The condensed fonts were drawn by Ed Benguiat in 1974, and the obliques were designed by André Gürtler, Erich Gschwind and Christian Mengelt in 1977.
The original designs include one version for setting headlines and one for text copy. However, in the initial digitization, only the text design was chosen, and the ligatures and alternate characters were not included.
The font family consists of 5 weights (4 for condensed), with complementary obliques for widest width fonts.
When ITC released the OpenType version of the font, the original 33 alternate characters and ligatures, plus extra characters were included.
Elsner+Flake also issued the ligatures and alternate characters separately as Avant Garde Gothic Alternate.
ITC Avant Garde was never cast into actual foundry type, appearing first only in cold type. Alphatype, Autologic, Berthold, Compugraphic, Dymo, Star/Photon, Harris, Mergenthaler, MGD Graphic Systems, and Varityper all sold the face under the name Avant Garde, while Graphic Systems Inc. offered the face as Suave.

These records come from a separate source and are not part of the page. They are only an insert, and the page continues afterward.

(** Presenting the keys in another order keeps well-formedness and the
    output of [dumps], at every depth. *)
Lemma dumps_permute_keys j j' :
  permute_keys j j' -> well_formed j -> well_formed j' /\ dumps j = dumps j'.
Proof.
  revert j j'.
  apply (permute_keys_mut
    (fun j j' => well_formed j -> well_formed j' /\ dumps j = dumps j')
    (fun l l' => well_formed_elems l ->
       well_formed_elems l' /\ map dumps l = map dumps l')
    (fun m m' => well_formed_items m -> NoDup (map fst m) ->
       well_formed_items m' /\ NoDup (map fst m') /\
       rendered m ≡ₚ rendered m')); try done.
  - (* lists *)
    intros l l' _ IH Hwf. destruct (IH Hwf) as [Hwf' Heq].
    split; [done|]. simpl. by rewrite Heq.
  - (* dicts *)
    intros m m' _ IH [Hnd Hwf]. destruct (IH Hwf Hnd) as (Hwf' & Hnd' & Hp).
    split; [done|]. simpl. fold (rendered m) (rendered m').
    rewrite (sorted_items_perm (rendered m) (rendered m')); try done.
    by rewrite rendered_keys.
  - intros j j' l l' _ IHj _ IHl [Hj Hl].
    destruct (IHj Hj) as [? Hd], (IHl Hl) as [? Hm].
    split; [done|]. simpl. by rewrite Hd, Hm.
  - intros k v v' m m' _ IHv _ IHm [Hv Hm] Hnd.
    simpl in Hnd. apply NoDup_cons in Hnd as [Hk Hnd].
    destruct (IHv Hv) as [? Hd], (IHm Hm Hnd) as (? & Hnd' & Hp).
    split; [done|]. split.
    + simpl. apply NoDup_cons. split; [|done].
      rewrite <- rendered_keys, <- Hp, rendered_keys. done.
    + simpl. rewrite Hd. by constructor.
  - intros k1 v1 k2 v2 m (H1 & H2 & Hm) Hnd.
    split; [done|]. split; [|apply perm_swap].
    simpl in *. by rewrite (Permutation_swap k1 k2).
  - intros m1 m2 m3 _ IH12 _ IH23 Hwf Hnd.
    destruct (IH12 Hwf Hnd) as (Hwf2 & Hnd2 & Hp12).
    destruct (IH23 Hwf2 Hnd2) as (Hwf3 & Hnd3 & Hp23).
    split; [done|]. split; [done|]. by rewrite Hp12.
Qed.

(** [permute_keys] is reflexive and [permute_items] contains every
    permutation of the items. *)
Lemma permute_keys_refl : forall j, permute_keys j j.
Proof.
  fix IH 1. intros [ | | | | |l|m]; constructor.
  - induction l as [|j l IHl]; constructor; [apply IH|apply IHl].
  - induction m as [|[k v] m IHm]; constructor; [apply IH|apply IHm].
Qed.

Lemma Permutation_permute_items m m' : m ≡ₚ m' -> permute_items m m'.
Proof.
  induction 1 as [|[k v] m m' _ IH|[k1 v1] [k2 v2] m|m1 m2 m3 _ IH1 _ IH2].
  - constructor.
  - constructor; [apply permute_keys_refl|done].
  - apply pi_swap.
  - by apply pi_trans with m2.
Qed.

Lemma permute_items_Permutation_keys m m' :
  permute_items m m' -> map fst m ≡ₚ map fst m'.
Proof.
  induction 1 as [|k v v' m m' _ _ IH|k1 v1 k2 v2 m|m1 m2 m3 _ IH1 _ IH2];
    simpl.
  - done.
  - by constructor.
  - apply perm_swap.
  - by rewrite IH1.
Qed.

(** [dumps] renders the values of a dict before it sorts the items; the
    encoder sorts the items and renders them in that order.  The two
    agree. *)
Lemma dumps_dict_sorted_first m :
  NoDup (map fst m) ->
  dumps (JDict m) =
  "{" ++ String.concat ","
           (map (fun kv => encode_basestring_ascii kv.1 ++ ":" ++ dumps kv.2)
                (sorted_items m))
      ++ "}".
Proof.
  intros Hnd. simpl. do 3 f_equal.
  fold (rendered m).
  assert (sorted_items (rendered m) = rendered (sorted_items m)) as ->.
  { unfold sorted_items. apply (Sorted_unique_strong key_le).
    - intros p q Hp Hq H1 H2.
      apply (NoDup_keys_item (rendered m)).
      + by rewrite rendered_keys.
      + apply list_elem_of_In.
        by rewrite <- (merge_sort_Permutation key_le (rendered m)).
      + apply list_elem_of_In, in_map_iff in Hq as (x & <- & Hx).
        apply (in_map (fun kv => (kv.1, dumps kv.2))), list_elem_of_In.
        apply list_elem_of_In in Hx.
        by rewrite (merge_sort_Permutation key_le m) in Hx.
      + by apply str_leb_antisym.
    - apply Sorted_merge_sort, _.
    - change (Sorted key_le
                ((fun kv => (kv.1, dumps kv.2)) <$> merge_sort key_le m)).
      apply (Sorted_fmap _ key_le key_le); [done|].
      apply Sorted_merge_sort, _.
    - rewrite merge_sort_Permutation. unfold rendered.
      apply Permutation_map. by rewrite merge_sort_Permutation. }
  unfold rendered. rewrite map_map. done.
Qed.

(** C9. For every mapping [m] (a dict, with each key once at every nesting
    level) and every [m'] that is [m] with its keys presented in another
    order, at any depth, [canonicalize_params] gives the same canonical
    string and the same SHA-256 hex digest; being a function, it gives the
    same output for the same input. *)
Theorem canonicalize_params_key_order
    (sha256_hexdigest : string -> string) (m m' : list (pystr * json)) :
  well_formed (JDict m) ->
  permute_items m m' ->
  (canonicalize_params sha256_hexdigest m).1 =
    (canonicalize_params sha256_hexdigest m').1 /\
  (canonicalize_params sha256_hexdigest m).2 =
    (canonicalize_params sha256_hexdigest m').2.
Proof.
  intros Hwf Hp. unfold canonicalize_params. cbn [fst snd].
  destruct (dumps_permute_keys (JDict m) (JDict m')) as [_ ->];
    [by constructor|done|done].
Qed.

Lemma canonicalize_params_key_order_witness :
  well_formed (JDict nested_1) /\
  permute_items nested_1 nested_2 /\
  (canonicalize_params (fun s => s) nested_1).1 =
    (canonicalize_params (fun s => s) nested_2).1 /\
  (canonicalize_params (fun s => s) nested_1).2 =
    (canonicalize_params (fun s => s) nested_2).2.
Proof.
  assert (well_formed (JDict nested_1)) as Hwf.
  { simpl. repeat split; apply (bool_decide_unpack _); vm_compute;
      reflexivity. }
  assert (permute_items nested_1 nested_2) as Hp.
  { eapply pi_trans; [apply pi_swap|].
    apply pi_skip; [constructor|].
    apply pi_skip; [|constructor].
    constructor. apply pi_swap. }
  split; [exact Hwf|]. split; [exact Hp|].
  exact (canonicalize_params_key_order (fun s => s) nested_1 nested_2 Hwf Hp).
Defined.

(** [tests/test_utils.py], flat case: the canonical string itself. *)
Example test_canonicalize_params_determinism :
  let p1 := [(py "a", JInt 1); (py "b", JInt 2)] in
  let p2 := [(py "b", JInt 2); (py "a", JInt 1)] in
  dumps (JDict p1) = dumps (JDict p2) /\
  dumps (JDict p1) =
    "{" ++ dquote ++ "a" ++ dquote ++ ":1," ++ dquote ++ "b" ++ dquote
        ++ ":2}".
Proof. split; vm_compute; reflexivity. Qed.

End utils_spec.

(** ** Conditional updates on a table with a primary key *)

Module store_facts.
Import models session.

Lemma get_Some rows run_id r :
  get rows run_id = Some r -> In r rows /\ id r = run_id.
Proof.
  intros H. apply find_some in H as [? ?]. split; [done|].
  by apply N.eqb_eq.
Qed.

Lemma get_None rows run_id :
  get rows run_id = None -> forall x, In x rows -> id x <> run_id.
Proof.
  intros H x Hx Heq. eapply find_none in H; [|exact Hx].
  apply N.eqb_neq in H. done.
Qed.

Lemma not_in_ids_get rows run_id :
  run_id ∉ map id rows -> get rows run_id = None.
Proof.
  induction rows as [|x rows IH]; simpl; [done|].
  intros Hn. destruct (N.eqb_spec (id x) run_id) as [Heq|Hne].
  - exfalso. apply Hn. rewrite Heq. left.
  - apply IH. intros Hin. apply Hn. by right.
Qed.

Lemma matches_ne stmt now x :
  id x <> target stmt -> matches stmt now x = false.
Proof. intros H. unfold matches. by rewrite (proj2 (N.eqb_neq _ _) H). Qed.

Lemma matches_eq stmt now x :
  id x = target stmt -> matches stmt now x = guard stmt now x.
Proof. intros H. unfold matches. by rewrite (proj2 (N.eqb_eq _ _) H). Qed.

Lemma apply_update_cons stmt now x rows :
  apply_update stmt now (x :: rows) =
  ((if matches stmt now x then assign stmt now x else x)
     :: (apply_update stmt now rows).1,
   ((if matches stmt now x then [id x] else [])
     ++ (apply_update stmt now rows).2)%list).
Proof. unfold apply_update. simpl. by destruct (matches stmt now x). Qed.

Lemma apply_update_absent stmt now rows :
  get rows (target stmt) = None -> apply_update stmt now rows = (rows, []).
Proof.
  induction rows as [|x rows IH]; [done|].
  unfold get. simpl.
  destruct (N.eqb_spec (id x) (target stmt)) as [Heq|Hne]; [done|].
  intros H. rewrite apply_update_cons, (matches_ne _ _ _ Hne), (IH H). done.
Qed.

Lemma update_row_absent run_id f rows :
  get rows run_id = None -> update_row run_id f rows = rows.
Proof.
  unfold update_row, get.
  induction rows as [|x rows IH]; simpl; [done|].
  destruct (N.eqb_spec (id x) run_id) as [Heq|Hne]; [done|].
  intros H. by rewrite IH.
Qed.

It is an OpenType version sold by Adobe. The font family consists of 5 weights, with complementary obliques for all weights and widths. It supports Adobe Western 2 character set. However, the alternate characters, ligatures (except linguistic), and extra characters found in the ITC fonts are not included.
It is a version with Cyrillic support from ParaType. Cyrillic glyphs were developed at ParaType (ParaGraph) in 1993 by Vladimir Yefimov. Alternates and ligatures were added in 2008 by Olga Umpeleva.